Talia era sempre stata una socievole ed espansiva, non si creava particolari problemi davanti a niente e a nessuno, riusciva ad essere sè stessa persino di fronte alla persona più scontrosa o altezzosa o superba che ci potesse essere, incurante del suo giudizio assai probabilmente poco lusinghiero. Non le importava, l' importante era essere sè stessi, sempre. Eppure in quei giorni c' era una persona in grado di farla tacere, di metterle un certo timore, una specie di soggezione, e quella persona, con sua enorme preoccupazione, era Saga. Non sapeva bene perchè, non lo sapeva affatto, ma quell' uomo, così grande, così composto, così serio, la faceva sentire piccola piccola e fuori luogo, spesso inopportuna.
Pensò che dovesse essere molto innamorato di Antares e un poco invidiò l' amica, era fortunata ad avere accanto una qualcuno che si preoccupasse tanto per lei, che per lei agiva in un determinato modo. Quando aveva saputo che era sparita, o meglio, che i suoi genitori l' avevano portata via dall' ospedale, non aveva fatto apparentemente una piega. Aveva avvisato Camus e si erano messi a chiedere in giro a medici e infermieri sperando di poter reperire qualche notizia utile, poi si era avvicinato a lei:- Sai dove abitano?
-Lo so ma il padre di Antares non è un uomo stupido, non credere che si farà scovare tanto facilmente.
Aveva annuito:- Lo sospettavo, in effetti. Allora sai dove potrebbero essere?
-Ovunque... in Grecia... o da qualche parte in in Inghilterra. Non lo so.
-Bene, allora vorrà dire che cercheremo ovunque.
Si era girato ed era andato via e Talia si era passata una mano sulla faccia ammirando quell' uomo che riusciva a non perdere il controllo e maledendosi al tempo stesso per essere così inutile. Si era attaccata al telefono e aveva chiamato Antares più e più volte, ovviamente non aveva risposto nessuno. Per quanto ne sapeva poteva anche non vederla più.
Si battè una mano sulla coscia, era possibile essere così sfortunate? Come poteva spiegare la situazione a Febe? Non era mai stata brava in queste cose, era sempre stata la meno responsabile di tutte, la più infantile, non poteva sobbarcarsi un peso del genere tutto in una volta.

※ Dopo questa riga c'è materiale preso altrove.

(* ===== verification/Application.v ===== *)
(** * Application: initialisation from the command line

    [src/src/common/application.cc]. The global configuration [m_config] is
    passed explicitly. [getopt] is POSIX: its successive results on [argv] are
    a list of option characters with their arguments. *)

From S2P Require Import Prelude CppString Config.

(** The locals of [Init]. *)
Record Options := mk_Options {
  config_file : bytes;
  ip_override : bytes;
  port_override : bytes
}.

(** One iteration of the option loop. *)
Definition parse_option (opts : Options) (r : byte * bytes) : outcome Options :=
  let '(o, optarg) := r in
  if bool_decide (o = Byte.x69) (* 'i' *) then mret {| opts with config_file := c_str optarg |}
  else if bool_decide (o = Byte.x61) (* 'a' *) then
    mret {| opts with ip_override := c_str optarg |}
  else if bool_decide (o = Byte.x70) (* 'p' *) then
    mret {| opts with port_override := c_str optarg |}
  else if bool_decide (o = Byte.x3f) (* '?' *) then Exits EXIT_FAILURE
  else if bool_decide (o = Byte.x3a) (* ':' *) then Exits EXIT_FAILURE
  else mret opts.

Fixpoint parse_options (opts : Options) (rs : list (byte * bytes)) : outcome Options :=
  match rs with
  | [] => mret opts
  | r :: rs => opts ← parse_option opts r; parse_options opts rs
  end.

Section Init.

Context (getopt : list bytes -> list (byte * bytes)) (fopen : bytes -> option bytes).

Definition Init (m_config : Config) (argv : list bytes) : outcome Config :=
  if zlen argv <? 2 then Exits EXIT_FAILURE
  else
    opts ← parse_options (mk_Options [] [] []) (getopt argv);
    (* 1. the configuration file *)
    m_config ← LoadConfigFile fopen m_config (c_str (config_file opts));
    (* 2. the command line overrides it *)
    let m_config := if bool_decide (ip_override opts = []) then m_config
                    else Write m_config (lit "rpcserverip") (ip_override opts) in
    let m_config := if bool_decide (port_override opts = []) then m_config
                    else Write m_config (lit "rpcserverport") (port_override opts) in
    mret m_config.

(** ** Lemmas *)

(** The last argument an option is given. *)
Fixpoint last_arg (o : byte) (rs : list (byte * bytes)) (dflt : bytes) : bytes :=
  match rs with
  | [] => dflt
  | (o', arg) :: rs => last_arg o rs (if bool_decide (o' = o) then c_str arg else dflt)
  end.

Lemma parse_options_known rs opts :
  Forall (fun r => r.1 = Byte.x69 \/ r.1 = Byte.x61 \/ r.1 = Byte.x70) rs ->
  parse_options opts rs = Returns (mk_Options (last_arg Byte.x69 rs (config_file opts))
    (last_arg Byte.x61 rs (ip_override opts)) (last_arg Byte.x70 rs (port_override opts))).
Proof.
  intros Hrs. revert opts. induction Hrs as [|[o a] rs Ho _ IH]; intros [i ip p]; [done|].
  cbn [fst] in Ho. destruct Ho as [-> | [-> | ->]].
  - exact (IH (mk_Options (c_str a) ip p)).
  - exact (IH (mk_Options i (c_str a) p)).
  - exact (IH (mk_Options i ip (c_str a))).
Qed.

Lemma Load_Write m k v k' : Load (Write m k v) k' = if bool_decide (k = k') then v else Load m k'.
Proof.
  unfold Load, Write. case_bool_decide as E; [subst; by rewrite lookup_insert_eq|].
  by rewrite lookup_insert_ne.
Qed.

(** The command line takes precedence: when its options are the known ones and
    the configuration file loads, a non-empty [-a] or [-p] argument (the last one
    given) is what looking up [rpcserverip] or [rpcserverport] yields, and every
    other key has the file's value. *)
Theorem init_overrides argv items :
  2 <= zlen argv ->
  Forall (fun r => r.1 = Byte.x69 \/ r.1 = Byte.x61 \/ r.1 = Byte.x70) (getopt argv) ->
  fopen (c_str (last_arg Byte.x69 (getopt argv) [])) = Some (render items) ->
  Forall item_ok items ->
  let arg o := last_arg o (getopt argv) [] in
  let from_file key := default [] (first_value key items) in
  let or_file v key := if bool_decide (v = []) then from_file key else v in
  exists m, Init ∅ argv = Returns m /\
    Load m (lit "rpcserverip") = or_file (arg Byte.x61) (lit "rpcserverip") /\
    Load m (lit "rpcserverport") = or_file (arg Byte.x70) (lit "rpcserverport") /\
    forall key, key <> lit "rpcserverip" -> key <> lit "rpcserverport" ->
      Load m key = from_file key.
Proof.
  intros Hargc Hopts Hf Hok arg from_file or_file. unfold Init.
  rewrite (proj2 (Z.ltb_ge _ _)) by done. rewrite parse_options_known by done.
  cbn [mbind outcome_bind config_file ip_override port_override].
  unfold LoadConfigFile. rewrite Hf, load_items by (done || lia).
  cbn [mbind outcome_bind]. eexists. split; [reflexivity|].
  fold (arg Byte.x61) (arg Byte.x70).
  assert (forall key, Load (fold_left item_effect items ∅) key = from_file key) as Hload.
  { intros key. unfold Load. rewrite lookup_items, lookup_empty.
    unfold from_file. by destruct (first_value key items). }
  unfold or_file. rewrite <- !Hload.
  repeat split; intros; repeat case_bool_decide; rewrite ?Load_Write, ?bool_decide_false by done;
    rewrite ?bool_decide_true by done; done.
Qed.

End Init.

(** An option that is not one of [-i], [-a], [-p] ends the process with
    [EXIT_FAILURE] before any file is read: no configuration is loaded, wherever
    the option comes on the command line. *)
Theorem init_unknown_option getopt fopen m_config argv :
  (exists arg, (Byte.x3f, arg) ∈ getopt argv) ->
  Init getopt fopen m_config argv = Exits EXIT_FAILURE.
Proof.
  intros [arg Hin]. unfold Init. case_if; [done|].
  assert (forall opts, parse_options opts (getopt argv) = Exits EXIT_FAILURE) as Hp.
  { induction (getopt argv) as [|[o a] rs IH]; intros opts; [by apply elem_of_nil in Hin|].
    apply elem_of_cons in Hin as [[= <- <-]|Hin]; [done|]. cbn [parse_options].
    unfold parse_option. repeat case_match; cbn; auto. }
  by rewrite Hp.
Qed.

(** ** Witnesses *)

Definition demo_getopt (argv : list bytes) : list (byte * bytes) :=
  match argv with
  | [_; i; file; a; ip] => [(nth 1 i Byte.x3f, file); (nth 1 a Byte.x3f, ip)]
  | _ => []
  end.

Lemma init_overrides_witness :
  exists m, Init demo_getopt demo_fopen ∅
      [lit "server"; lit "-i"; lit "test.conf"; lit "-a"; lit "10.0.0.7"] = Returns m /\
    Load m (lit "rpcserverip") = lit "10.0.0.7" /\ Load m (lit "rpcserverport") = lit "8000".
Proof.
  unshelve epose proof (init_overrides demo_getopt demo_fopen
    [lit "server"; lit "-i"; lit "test.conf"; lit "-a"; lit "10.0.0.7"] demo_items
    _ _ _ demo_items_ok) as H;
    [by vm_compute|apply Forall_cons_2; [auto|apply Forall_singleton; auto]|by vm_compute|].
  destruct H as (m & H & Hip & Hport & _). exists m. split; [exact H|]. rewrite Hip, Hport.
  split; vm_compute; reflexivity.
Defined.

Lemma init_unknown_option_witness :
  Init demo_getopt demo_fopen ∅
    [lit "server"; lit "-i"; lit "test.conf"; lit "-?"; lit "x"] = Exits EXIT_FAILURE.
Proof.
  apply init_unknown_option. exists (lit "x"). vm_compute. right. left.
Defined.
(* ===== verification/Server.v ===== *)
(** * Server: the RPC server

    [src/src/rpc/server.cc], [server.h]. muduo's [Buffer] and the protobuf
    services are code outside the project: interfaces, with the documented
    behaviour of the buffer as laws. What the handlers do to the outside is a
    list of actions. [CallMethod] of a service runs the user's method; the model
    has it run the [done] closure before it returns, or not at all: the closure
    holds [OnMessage]'s own connection parameter by reference, so that it cannot
    be run later. The handlers run one after the other here; the server has four IO
    threads, whose handlers share [_serverCodec] without a lock, and what they do at
    the same time is not modelled. *)

From S2P Require Import Prelude CppString Buffer Wire Proto Message Codec LegacyCodec XRpcCodec CodecFactory Config ZookeeperClient.

(** ** Outside code *)

(** [muduo::net::Buffer]: the readable bytes ([peek()], [readableBytes()]). *)
Class MuduoBuffer (B : Type) := {
  peek : B -> bytes;
  readableBytes : B -> Z;
  retrieve : B -> Z -> B;
  append : B -> bytes -> B
}.
Class MuduoBufferLaws (B : Type) `{MuduoBuffer B} := {
  readable_peek b : readableBytes b = zlen (peek b);
  peek_retrieve b n : 0 <= n <= zlen (peek b) -> peek (retrieve b n) = drop (Z.to_nat n) (peek b);
  peek_append b s : peek (append b s) = peek b ++ s
}.

(** [google::protobuf::Service] and its descriptors: the generated and the user's
    code. [CallMethod] returns the state of the user's world, and the response
    message with which [done] was run, if it was. *)
Class ServiceApi := {
  Service : Type;
  MethodDescriptor : Type;
  PbMessage : Type;
  World : Type;
  service_desc_name : Service -> bytes;
  service_methods : Service -> list MethodDescriptor;
  method_desc_name : MethodDescriptor -> bytes;
  ParseRequest : Service -> MethodDescriptor -> bytes -> option PbMessage;
  SerializeMessage : PbMessage -> option bytes;
  CallMethod : Service -> MethodDescriptor -> PbMessage -> World -> World * option PbMessage
}.

(** ** State and actions *)

Section Server.

Context `{Host} `{Proto RpcHeader} `{Proto RequestProtocol} `{Proto ResponseProtocol}
  `{api : ServiceApi}.

Record ServiceInfo := mk_ServiceInfo {
  service : Service;
  method_map : gmap bytes MethodDescriptor
}.

Record RpcServer := mk_RpcServer {
  service_map : gmap bytes ServiceInfo;
  _serverCodec : option ServerCodec
}.

Definition RpcServer_new : RpcServer := mk_RpcServer ∅ None.

(** What a handler does: on a connection (its number), to the user's code, or to
    the standard output. *)
Inductive action :=
| ASend (conn : nat) (data : bytes)
| AShutdown (conn : nat)
| ACodecCreated
| AInvalidFrame (code : Z)
| ADecodeFailed (code : Z)
| ANoService (service_name : bytes)
| ANoMethod (service_name method_name : bytes)
| ARequestParseError
| ACalled (service_name method_name : bytes)
| ASerializeError
| AEncodeError (code : Z).

#[global] Instance action_eq_dec : EqDecision action.
Proof. solve_decision. Defined.

(** ** Registration *)

Definition NotifyService (srv : RpcServer) (s : Service) : RpcServer :=
  let method_map := fold_left (fun m pmd => emplace (method_desc_name pmd) pmd m)
    (service_methods s) ∅ in
  {| srv with service_map :=
       emplace (service_desc_name s) (mk_ServiceInfo s method_map) (service_map srv) |}.

(** ** Connections and messages *)

Definition OnConnection (conn : nat) (connected : bool) : list action :=
  if negb connected then [AShutdown conn] else [].

(** [_serverCodec] is dereferenced without a check. *)
Definition SendRpcResponse (srv : RpcServer) (conn : nat) (response : PbMessage) :
    outcome (list action) :=
  match SerializeMessage response with
  | None => Returns [ASerializeError]
  | Some response_str =>
      let resp_msg := {| ProtocolMessage_default with
        body := response_str; message_type := kResponse |} in
      match _serverCodec srv with
      | None => Undefined
      | Some codec =>
          let '(ret, _, out) := ZeroCopyEncode codec resp_msg empty_buffer in
          if negb (ret =? kCodecOk) then Returns [AEncodeError ret]
          else Returns [ASend conn (ToString out)]
      end
  end.

(** Step 4 of [OnMessage]: the dispatch of one decoded message. *)
Definition dispatch (srv : RpcServer) (conn : nat) (msg : ProtocolMessage) (w : World) :
    outcome (World * list action) :=
  match service_map srv !! service_name msg with
  | None => Returns (w, [ANoService (service_name msg)])
  | Some info =>
      match method_map info !! method_name msg with
      | None => Returns (w, [ANoMethod (service_name msg) (method_name msg)])
      | Some method =>
          match ParseRequest (service info) method (body msg) with
          | None => Returns (w, [ARequestParseError])
          | Some request =>
              let '(w, done) := CallMethod (service info) method request w in
              match done with
              | None => Returns (w, [ACalled (service_name msg) (method_name msg)])
              | Some response =>
                  acts ← SendRpcResponse srv conn response;
                  mret (w, ACalled (service_name msg) (method_name msg) :: acts)
              end
          end
      end
  end.

(** Step 3 of [OnMessage]: the loop over the frames in the buffer. *)
Fixpoint OnMessage_loop `{MuduoBuffer B} (fuel : nat) (srv : RpcServer) (codec : ServerCodec)
    (conn : nat) (buffer : B) (w : World) : outcome (B * World * list action) :=
  match fuel with
  | O => Returns (buffer, w, [])
  | S fuel =>
      if readableBytes buffer >? 0 then
        let nbuf := of_bytes (peek buffer) in
        let frame_size := CheckAndPick codec nbuf in
        if frame_size =? 0 then Returns (buffer, w, [])
        else if frame_size <? 0 then
          Returns (buffer, w, [AInvalidFrame frame_size; AShutdown conn])
        else
          let '(decode_ret, nbuf, msg) := ZeroCopyDecode codec nbuf ProtocolMessage_default in
          if negb (decode_ret =? kCodecOk) then
            Returns (buffer, w, [ADecodeFailed decode_ret; AShutdown conn])
          else
            let buffer := retrieve buffer frame_size in
            '(w, acts) ← dispatch srv conn msg w;
            '(buffer, w, acts') ← OnMessage_loop fuel srv codec conn buffer w;
            mret (buffer, w, acts ++ acts')
      else Returns (buffer, w, [])
  end.

(** The loop consumes at least a byte per round, so the buffer's size is enough
    fuel. *)
Definition OnMessage `{MuduoBuffer B} (srv : RpcServer) (conn : nat) (buffer : B) (w : World) :
    outcome (RpcServer * B * World * list action) :=
  let '(srv, acts) :=
    match _serverCodec srv with
    | None =>
        let probe := of_bytes (peek buffer) in
        ({| srv with _serverCodec := Some (CreateServerCodec_in probe) |}, [ACodecCreated])
    | Some _ => (srv, [])
    end in
  match _serverCodec srv with
  | None => Undefined
  | Some codec =>
      '(buffer, w, acts') ← OnMessage_loop (S (length (peek buffer))) srv codec conn buffer w;
      mret (srv, buffer, w, acts ++ acts')
  end.

End Server.

(** ** Concrete instances of the outside code *)

Module DemoServer.

(** A buffer that is its readable bytes. *)
#[export] Instance bytes_buffer : MuduoBuffer bytes := {|
  peek b := b;
  readableBytes b := zlen b;
  retrieve b n := drop (Z.to_nat n) b;
  append b s := b ++ s |}.
#[export] Instance bytes_buffer_laws : MuduoBufferLaws bytes.
Proof. by split. Qed.

(** Services with a name and method names; every method answers with its request
    and counts its calls. *)
#[export] Instance echo : ServiceApi := {|
  Service := bytes * list bytes;
  MethodDescriptor := bytes;
  PbMessage := bytes;
  World := nat;
  service_desc_name s := s.1;
  service_methods s := s.2;
  method_desc_name m := m;
  ParseRequest _ _ b := Some b;
  SerializeMessage b := Some b;
  CallMethod _ _ request calls := (S calls, Some request) |}.

Definition user_service : bytes * list bytes :=
  (lit "UserServiceRpc", [lit "Login"; lit "Register"]).

End DemoServer.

Si sentiva dannatamente sola e a dirla tutta invidiava un poco sia Febe che Antares, loro non erano affatto sole. E non era giusto questo perchè, cavolo, era Antares quella che si proclamava indipendente, quella che aveva più palle di tutte loro messe assieme, non vedeva perchè dovesse avere ben due ragazzi a proteggerle le spalle, Saga e suo fratello. Antares era quella che tra tutte loro ne aveva di sicuro meno bisogno, le sue spalle erano abbastanza larghe. Mentre lei invece era stata brava solo a trovare un buono a nulla che le aveva procurato un sacco di guai e ora si ritrovava con l' anima a pezzi perchè da una parte non desiderava affatto il tocco di un uomo, dall' altra voleva anche lei qualcuno al suo fianco -qualcuno che non fossero Febe o Antares-, come se non bastasse si sentiva un verme, un verme schifoso perchè non poteva essere gelosa delle sue amiche, non era giusto, quello che avevano se lo meritavano e non era vero che le spalle di Antares erano larghe o forti, erano piccole forse quanto le sue.